“How do we sell leadership?”
Why is it that real life can't be a well-scripted as a West Wing episode? I selected the clip above for a reason, and not just because the scenes with Leo and Jed are some of my favorites over the course of the entire run of the series. Lately, I have been combing through position papers and issue statements and tactical maneuverings…the stuff of modern politics…and wondering just exactly what, if anything, any of the Presidential candidates on either side of the aisle really and truly stand FOR?
Honestly, how does one break through all the layers of public projection and preening and political posturing for public consumption to get to the real, unnuanced, unvarnished core? Do we really want to do so — or does this "best of all possible worlds" hope for a dream candidate to sweep me off my feet romantic notion of the "perfect candidate" make it next to impossible for the Democrats to field anyone who can win the general election? How can you know?
I am certainly with Leo on this, though: I desperately want a candidate for whom I can be completely happy to pull my voting lever. The "hold your nose and vote" level of candidacy does not work for me, and I have written in a name more than once in my voting lifetime for that reason.
What got me thinking about all of this today was a profile of Barack Obama's chief political strategist, David Axelrod, in the NYTimes Magazine, a news article primarily about the Edwards campaign, and all of the fundraising news of the last couple of days.
We are at a political crossroads of a sort at the moment: who are we as a nation; what is our commitment to our fundamental, core principles; and which of these do we hold as important going forward into America's future? And at the center of this is a yearning, at least for me: for a leader, a real one. One who looks not just to the expedient now in terms of what they think I want to hear, but what I and generations to come will need much, much further down the road. One who looks to the least of these, and not just the monied cronies and what they want for all that campaign cash (nothing, and I mean nothing, is ever free in politics).
And, for the love of all that is holy, I want a candidate with a spine. Someone who will stand up for what is right, but who will also have the courage and the character to listen — really listen — to criticism, to opposing opinions, and to outside counsel from real people and not just Beltway Bubble types. Because life goes on outside the Beltway all the time, and we should never, ever let them forget that.

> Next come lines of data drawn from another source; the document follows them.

(* ===== verification/ConnLive.v ===== *)
(** * ConnLive: every accepted frame is answered

    A connection cannot deadlock: while a frame it accepted is waiting, running
    or not yet written, some task can make a step.  Once the reading loop has
    ended every step uses up work, so the tasks come to rest, and then every
    accepted frame has been executed and its response written. *)

From S2P Require Import Prelude Bytes Protocol ProtocolFacts ProtocolSpec Engine Sharded.
From S2P Require Import ShardedSpec Server ServerFacts ServerSpec Connection ConnSpec Rejects.

Module ConnLive.
Import Protocol Codec ProtocolFacts ProtocolSpec Server ServerFacts ServerSpec Connection ConnSpec.
Import Rejects.
Import Sharded(ShardEnv).
Import ShardedSpec(demo_env, demo_sharded).

Section live.
Context `{Engine.HashOrder, ShardEnv} (lim : Engine.EngineLimits) (maxlen conn : N).

(** If the frame is a request, its response fits a frame, whatever the server
    holds. *)
Definition answerable (frame : bytes) : Prop :=
  ∀ f, decode_request_frame frame maxlen = Ok f → response_fits lim (rq_payload f).

(** A frame of the stream, valid or not, executes in every consistent state. *)
Lemma execute_total clk frame st :
  st_ok lim st → framed maxlen frame → answerable frame →
  ∃ r st', execute_native_frame_bytes_into clk frame maxlen conn [] st = Some (r, st') ∧
    st_ok lim st'.
Proof.
  intros Hst Hf Ha. destruct (decode_request_frame frame maxlen) as [f|e] eqn:Ed.
  - destruct (answer_decoded lim clk st frame f maxlen conn [] Hst Ed (Ha f Ed))
      as (r & st' & Heq & _ & Hst' & _). eauto.
  - destruct (reject_frame clk frame maxlen conn st e Hf Ed) as (_ & _ & bs & Heq & _). eauto.
Qed.

(** The steps left before the tasks are at rest. *)
Definition work (c : Conn) : nat :=
  4 * length (c_backlog c) + 3 * length (c_running c) + 2 * length (c_sending c) +
  length (c_channel c).

(** A run of [n] steps of the tasks, other parts of the server acting in
    between. *)
Inductive conn_works : nat → Conn → Conn → Prop :=
| works_none c : conn_works 0 c c
| works_step n c c1 c2 st st' :
    conn_works n c c1 → st_ok lim st → ConnStep maxlen conn [] c1 st c2 st' → st_ok lim st' →
    c2 ≠ c1 → conn_works (S n) c c2.

(** No task can make a step, in any state of the server. *)
Definition at_rest (c : Conn) : Prop :=
  ∀ st c' st', st_ok lim st → ConnStep maxlen conn [] c st c' st' → st_ok lim st' → c' = c.

Lemma work_tasks backlog running sending channel c :
  work (set_tasks backlog running sending channel c) =
  (4 * length backlog + 3 * length running + 2 * length sending + length channel)%nat.
Proof. done. Qed.

(** No deadlock. *)
Lemma work_progress recv c fs log sent st :
  conn_ok (st_ok lim) maxlen conn recv c fs log sent →
  Forall answerable (c_running c ++ c_backlog c) → (0 < work c)%nat → st_ok lim st →
  ∃ c' st', ConnStep maxlen conn [] c st c' st' ∧ st_ok lim st' ∧ (work c' < work c)%nat.
Proof.
  intros Hok Hans Hw Hst. destruct (co_bounds _ _ _ _ _ _ _ _ Hok) as [Hfl Hcap].
  destruct (c_running c) as [|f running] eqn:Er.
  2: { assert (f ∈ fs) as Hf.
       { rewrite <- (co_frames _ _ _ _ _ _ _ _ Hok), Er. set_solver. }
       pose proof (co_framed _ _ _ _ _ _ _ _ Hok) as Hfr. rewrite list.Forall_forall in Hfr.
       apply Forall_cons_1 in Hans as [Hf' _].
       destruct (execute_total (Engine.manual_clock 0) f st Hst (Hfr f Hf) Hf') as (r & st' & Hex & Hst').
       eexists _, st'. split; [by apply conn_act; eapply (conn_execute _ _ (Engine.manual_clock 0) c st [] f running)|].
       split; [done|]. rewrite work_tasks, !length_app. unfold work. rewrite Er. simpl. lia. }
  destruct (c_channel c) as [|first queue] eqn:Ec.
  - destruct (c_sending c) as [|r sending] eqn:Es.
    + destruct (c_backlog c) as [|f rest] eqn:Eb;
        [unfold work in Hw; rewrite Er, Ec, Es, Eb in Hw; simpl in Hw; lia|].
      eexists _, st. split; [apply conn_act; eapply conn_spawn; [done|rewrite Er, Es; by apply Nat.ltb_lt]|].
      split; [done|]. rewrite work_tasks, !length_app. unfold work. rewrite Eb. simpl. lia.
    + destruct (c_writer c) eqn:Ew; eexists _, st.
      * split; [apply conn_act; eapply (conn_send _ _ c st [] r sending); [done|done|rewrite Ec; by apply Nat.ltb_lt]|].
        split; [done|]. rewrite work_tasks, !length_app. unfold work. rewrite Es. simpl. lia.
      * split; [by apply conn_act; eapply (conn_send_fail _ _ c st [] r sending)|].
        split; [done|]. rewrite work_tasks. unfold work. rewrite Es. simpl. lia.
  - assert (c_writer c = true) as Ew.
    { pose proof (co_written _ _ _ _ _ _ _ _ Hok) as Hwr. unfold written in Hwr.
      destruct (c_writer c); [done|]. destruct Hwr. congruence. }
    destruct (coalesce_native_responses first queue) as [batch queue'] eqn:Eco.
    destruct (written_batch c sent first queue batch queue'
      (co_written _ _ _ _ _ _ _ _ Hok) Ew Ec Eco) as [_ Hle].
    eexists _, st. split; [by apply conn_act; eapply conn_write|]. split; [done|].
    unfold work. simpl. rewrite Ec. simpl. lia.
Qed.

(** Once the reading loop has ended, every step uses up work. *)
Lemma work_decreases chunk c st c' st' :
  ConnStep maxlen conn chunk c st c' st' → c_closed c = true →
  c_closed c' = true ∧ (c' = c ∨ (work c' < work c)%nat).
Proof.
  destruct 1 as [chunk c st c' st' Hact|c st st']; [|auto].
  destruct Hact as [? ? ? ? ? ? [Hop _]|? ? [Hop _]|? ? ? ? ? ? ? ? [Hop _]|c st f rest Hbl Hlt
    |clk c st before f after r st' Hrun Hex|c st before r after Hwr Hs Hlt
    |c st before r after Hwr Hs|c st first queue batch queue' Hwr Hch Hco
    |c st first queue batch queue' part Hwr Hch Hco Hpart]; intros Hcl;
    try congruence; (split; [done|]); right; unfold work; simpl.
  - rewrite Hbl, length_app. simpl. lia.
  - rewrite Hrun, !length_app. simpl. lia.
  - rewrite Hs, !length_app. simpl. lia.
  - rewrite Hs, !length_app. simpl. lia.
  - pose proof (coalesce_loop_spec first 1 queue) as Hs. unfold coalesce_native_responses in Hco.
    rewrite Hco in Hs. destruct Hs as (taken & Hq & _ & _). rewrite Hch, Hq.
    simpl. rewrite length_app. lia.
  - rewrite Hch. simpl. lia.
Qed.

(** The tasks only take up the frames that were waiting. *)
Lemma pending_shrinks chunk c st c' st' :
  ConnStep maxlen conn chunk c st c' st' → c_closed c = true →
  c_running c' ++ c_backlog c' ⊆ c_running c ++ c_backlog c.
Proof.
  destruct 1 as [chunk c st c' st' Hact|c st st']; [|done].
  destruct Hact as [? ? ? ? ? ? [Hop _]|? ? [Hop _]|? ? ? ? ? ? ? ? [Hop _]|c st f rest Hbl Hlt
    |clk c st before f after r st' Hrun Hex| | | |]; intros Hcl; try congruence; simpl; try done.
  - rewrite Hbl. set_solver.
  - rewrite Hrun. set_solver.
Qed.

Lemma works_run recv c st n c' :
  conn_run maxlen conn (st_ok lim) recv c st → c_closed c = true →
  Forall answerable (c_running c ++ c_backlog c) → conn_works n c c' →
  (n + work c' ≤ work c)%nat ∧ c_closed c' = true ∧
  Forall answerable (c_running c' ++ c_backlog c') ∧
  ∃ st', conn_run maxlen conn (st_ok lim) recv c' st'.
Proof.
  intros Hrun Hcl Hans. induction 1 as [c|n c c1 c2 st1 st2 Hw IH Hst1 Hstep Hst2 Hne].
  { split_and!; [lia|done|done|by eexists]. }
  destruct (IH Hrun Hcl Hans) as (Hle & Hcl1 & Hans1 & st1' & Hrun1).
  destruct (work_decreases _ _ _ _ _ Hstep Hcl1) as [Hcl2 [?|Hlt]]; [done|].
  split_and!; [lia|done| |].
  - rewrite list.Forall_forall in *. intros f Hf. apply Hans1.
    by apply (pending_shrinks _ _ _ _ _ Hstep).
  - exists st2. rewrite <- (app_nil_r recv). eapply conn_run_step; [|exact Hstep|done].
    rewrite <- (app_nil_r recv). eapply conn_run_step; [exact Hrun1|apply conn_other|done].
Qed.

(** With no work left, everything accepted is answered. *)
Lemma work_done recv c fs log sent :
  conn_ok (st_ok lim) maxlen conn recv c fs log sent → work c = 0%nat →
  fst <$> log ≡ₚ fs ∧ sent ≡ₚ snd <$> log ∧
  (if c_writer c then concat (c_output c) = concat sent
   else concat (c_output c) `prefix_of` concat sent).
Proof.
  intros [] Hw. unfold work in Hw.
  assert (c_backlog c = [] ∧ c_running c = [] ∧ c_sending c = [] ∧ c_channel c = [])
    as (Hb & Hr & Hs & Hc) by (split_and!; apply nil_length_inv; lia).
  rewrite Hb, Hr, !app_nil_r in co_frames0. rewrite Hs, app_nil_r in co_sent0.
  unfold written in co_written0. rewrite Hc in co_written0. simpl in co_written0.
  rewrite app_nil_r in co_written0. split_and!; [done..|]. destruct (c_writer c); naive_solver.
Qed.
End live.

(** C4: every accepted frame is answered.  Take any connection reached while
    the rest of the server keeps the shared state consistent, whose frames that
    wait or run have responses of at most [u32::MAX] bytes whatever the server
    holds.  While work is left some task can make a step that uses it up, so
    there is no deadlock between the permits, the channel and the writer.  Once
    the reading loop has ended, every run of the tasks, under any scheduling and
    with anything happening elsewhere in the server, is at most [work c] steps
    long, and where it comes to rest every frame taken from the stream has been
    executed once and, unless a write failed, its response has been written
    whole.  What is left in the buffer holds no complete frame, except when a
    header declaring more than the limit closed the connection: then the
    complete frames still in the buffer before that header are never
    executed. *)
Theorem connection_drains `{Engine.HashOrder, ShardEnv} lim maxlen conn recv c st :
  conn_run maxlen conn (st_ok lim) recv c st →
  Forall (answerable lim maxlen) (c_running c ++ c_backlog c) →
  ((0 < work c)%nat → ∀ st1, st_ok lim st1 →
    ∃ c' st', ConnStep maxlen conn [] c st1 c' st' ∧ st_ok lim st' ∧ (work c' < work c)%nat) ∧
  (c_closed c = true → ∀ n c', conn_works lim maxlen conn n c c' →
    (n ≤ work c)%nat ∧
    (at_rest lim maxlen conn c' →
      ∃ fs log sent, recv = concat fs ++ c_buffer c' ∧ Forall (framed maxlen) fs ∧
        (partial maxlen (c_buffer c') ∨ dropped maxlen (c_buffer c')) ∧
        Forall (answers (st_ok lim) maxlen conn) log ∧ fst <$> log ≡ₚ fs ∧ sent ≡ₚ snd <$> log ∧
        if c_writer c' then concat (c_output c') = concat sent
        else concat (c_output c') `prefix_of` concat sent)).
Proof.
  intros Hrun Hans. split.
  - intros Hw st1 Hst1. destruct (conn_run_ok _ _ _ _ _ _ Hrun) as (fs & log & sent & Hok).
    by eapply work_progress.
  - intros Hcl n c' Hw. destruct (works_run lim maxlen conn recv c st n c' Hrun Hcl Hans Hw)
      as (Hle & Hcl' & Hans' & st' & Hrun'). split; [lia|]. intros Hrest.
    destruct (conn_run_ok _ _ _ _ _ _ Hrun') as (fs & log & sent & Hok).
    pose proof (conn_run_P _ _ _ _ _ _ Hrun') as Hst'.
    pose proof (conn_run_rest _ _ _ _ _ _ Hrun') as Hbuf.
    destruct (decide (0 < work c')%nat) as [Hpos|Hzero].
    + destruct (work_progress lim maxlen conn recv c' fs log sent st' Hok Hans' Hpos Hst')
        as (c2 & st2 & Hstep & Hst2 & Hlt).
      rewrite (Hrest st' c2 st2 Hst' Hstep Hst2) in Hlt. lia.
    + exists fs, log, sent. destruct (work_done lim maxlen conn recv c' fs log sent Hok)
        as (? & ? & ?); [lia|]. destruct Hok. split_and!; try done.
      destruct Hbuf as [?|[_ ?]]; [by left|by right].
Qed.

(** Two requests arrive in one read, and the client closes its side. *)
Definition two_pings : bytes := request_bytes sample_ping ++ request_bytes sample_ping.

Definition accepted : Conn :=
  set_reader [] true [request_bytes sample_ping; request_bytes sample_ping] false Conn_new.

Definition closing : Conn :=
  set_reader [] true [] true
    (set_tasks [] [request_bytes sample_ping; request_bytes sample_ping] [] [] accepted).

Lemma closing_run :
  @conn_run Engine.canonical_order demo_env 1024 1
    (@st_ok demo_env ShardedSpec.demo_sharded_limits) two_pings closing sample_state.
Proof.
  rewrite <- (app_nil_r two_pings). eapply conn_run_step;
    [|apply conn_act; exact (@conn_eof Engine.canonical_order demo_env 1024 1
       (set_tasks [] [request_bytes sample_ping; request_bytes sample_ping] [] [] accepted)
       sample_state (conj eq_refl eq_refl))|apply sample_state_ok].
  rewrite <- (app_nil_r two_pings). eapply conn_run_step;
    [|apply conn_act; exact (@conn_spawn Engine.canonical_order demo_env 1024 1
       (set_tasks [request_bytes sample_ping] [request_bytes sample_ping] [] [] accepted)
       sample_state (request_bytes sample_ping) [] eq_refl ltac:(by apply Nat.ltb_lt))
    |apply sample_state_ok].
  rewrite <- (app_nil_r two_pings). eapply conn_run_step;
    [|apply conn_act; exact (@conn_spawn Engine.canonical_order demo_env 1024 1 accepted sample_state
       (request_bytes sample_ping) [request_bytes sample_ping] eq_refl ltac:(by apply Nat.ltb_lt))
    |apply sample_state_ok].
  change two_pings with ([] ++ two_pings). eapply conn_run_step;
    [apply conn_run_new, sample_state_ok| |apply sample_state_ok].
  apply conn_act, (@conn_read Engine.canonical_order demo_env 1024 1 (Engine.manual_clock 20)); [done|].
  assert (find_complete_native_frames two_pings 1024 = Frames [(0, 40); (40, 80)]) as Hfind
    by (vm_compute; reflexivity).
  unfold on_frames. cbn [received set_reader c_buffer Conn_new app]. rewrite Hfind. reflexivity.
Qed.

Lemma sample_ping_answerable :
  @answerable Engine.canonical_order demo_env ShardedSpec.demo_sharded_limits 1024
    (request_bytes sample_ping).
Proof.
  intros f Hf. assert (decode_request_frame (request_bytes sample_ping) 1024 = Ok sample_ping) as Hd
    by (vm_compute; reflexivity).
  rewrite Hd in Hf. injection Hf as <-. apply bound_fits. vm_compute. discriminate.
Qed.

Lemma connection_drains_witness :
  work closing = 6%nat ∧
  ∀ n c', @conn_works Engine.canonical_order demo_env ShardedSpec.demo_sharded_limits 1024 1
    n closing c' → (n ≤ 6)%nat ∧
    (@at_rest Engine.canonical_order demo_env ShardedSpec.demo_sharded_limits 1024 1 c' →
     ∃ fs (log : list (bytes * bytes)), two_pings = concat fs ++ c_buffer c' ∧ fst <$> log ≡ₚ fs).
Proof.
  split; [reflexivity|]. intros n c' Hn.
  destruct (@connection_drains Engine.canonical_order demo_env ShardedSpec.demo_sharded_limits
    1024 1 two_pings closing sample_state) as [_ H2].
  - exact closing_run.
  - repeat (apply List.Forall_cons; [exact sample_ping_answerable|]). apply List.Forall_nil.
  - destruct (H2 eq_refl n c' Hn) as [Hle Hrest]. split; [exact Hle|]. intros Hr.
    destruct (Hrest Hr) as (fs & log & sent & Hrecv & _ & _ & _ & Hlog & _).
    exists fs, log. split; [exact Hrecv | exact Hlog].
Defined.
End ConnLive.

But it was this from the Edwards article that really grabbed at me and wouldn't let go:
A candidate with a personal narrative tends to have more appeal than one with a vast, though bloodless, collection of position papers, said Paul E. Begala, part of the team of advisers who turned Bill Clinton from a policy wonk into "the man from Hope." Mr. Begala, now a professor at the Georgetown Public Policy Institute, added that "one of the enduring problems of the Democrats" in the last two elections was "leading from the head and not the heart."
Mr. and Mrs. Edwards’s situation, Mr. Begala said, will animate the health care proposal that was already central to Mr. Edwards's candidacy and widely praised for its specificity. That proposal, Mr. Begala added, was driven in part by Mrs. Edwards's original diagnosis and treatment, and says to 2008 voters that his focus on health care is as personal as it gets.
All of these political consultants cited the current yearning among American voters for authenticity and character in a candidate and agreed that Mr. Edwards, without exploiting his family situation, has a singular opportunity in a crowded field.
Mr. and Mrs. Edwards understand the power of narrative from his days as a plaintiffs' lawyer who could move a jury to award an enormous judgment with the tale of a child maimed because of a defective $1 widget. That human connection was missing from the Kerry/Edwards campaign in 2004, Mrs. Edwards said at the Cleveland luncheon when one voter asked how the Democratic ticket managed to lose Ohio and thus the election.
She said every lost job in the state and every unsecured chemical plant should have been translated into a story about a real person unable to feed a family, pay for health insurance or feel safe in a world besieged by terrorists. "Our storytelling," she said, "needs to improve." (emphasis mine)
Amen. As I read through the article on the fellow who is a key advisor to Obama, I was at times both intrigued and appalled — because it was a sort of cross-section between Hollywood casting and narration, and tugging at emotions that for far too long have been ignored by the simpletons that we call Democratic operatives these days. And yet, there were so many shades of Rove that it started to give me the willies. But how do you defeat something and someone like Rove and his machine without handing them a taste or two of their own medicine? Can it — or should — be done? I just don't know.
But these are the questions we ought to be asking ourselves now. As we start to look at the men and women who may be askng us to trust them with the Presidency. And what they ought to be asking themselves.
Two more West Wing clips and then I'll open the floor. This first one is one of my favorite moments, talking about the desperate need for spine among Democratic politicians and strategists. Lordy, I must say something like this at least twice a week, if not more (but the scripting on the West Wing is better). The second is an introduction to the obsessive nature of "the math."
I would love to have a discussion this morning about all of this, because I really need to get some perspective from a few more thoughtful folks on this. And this is just the place to do that.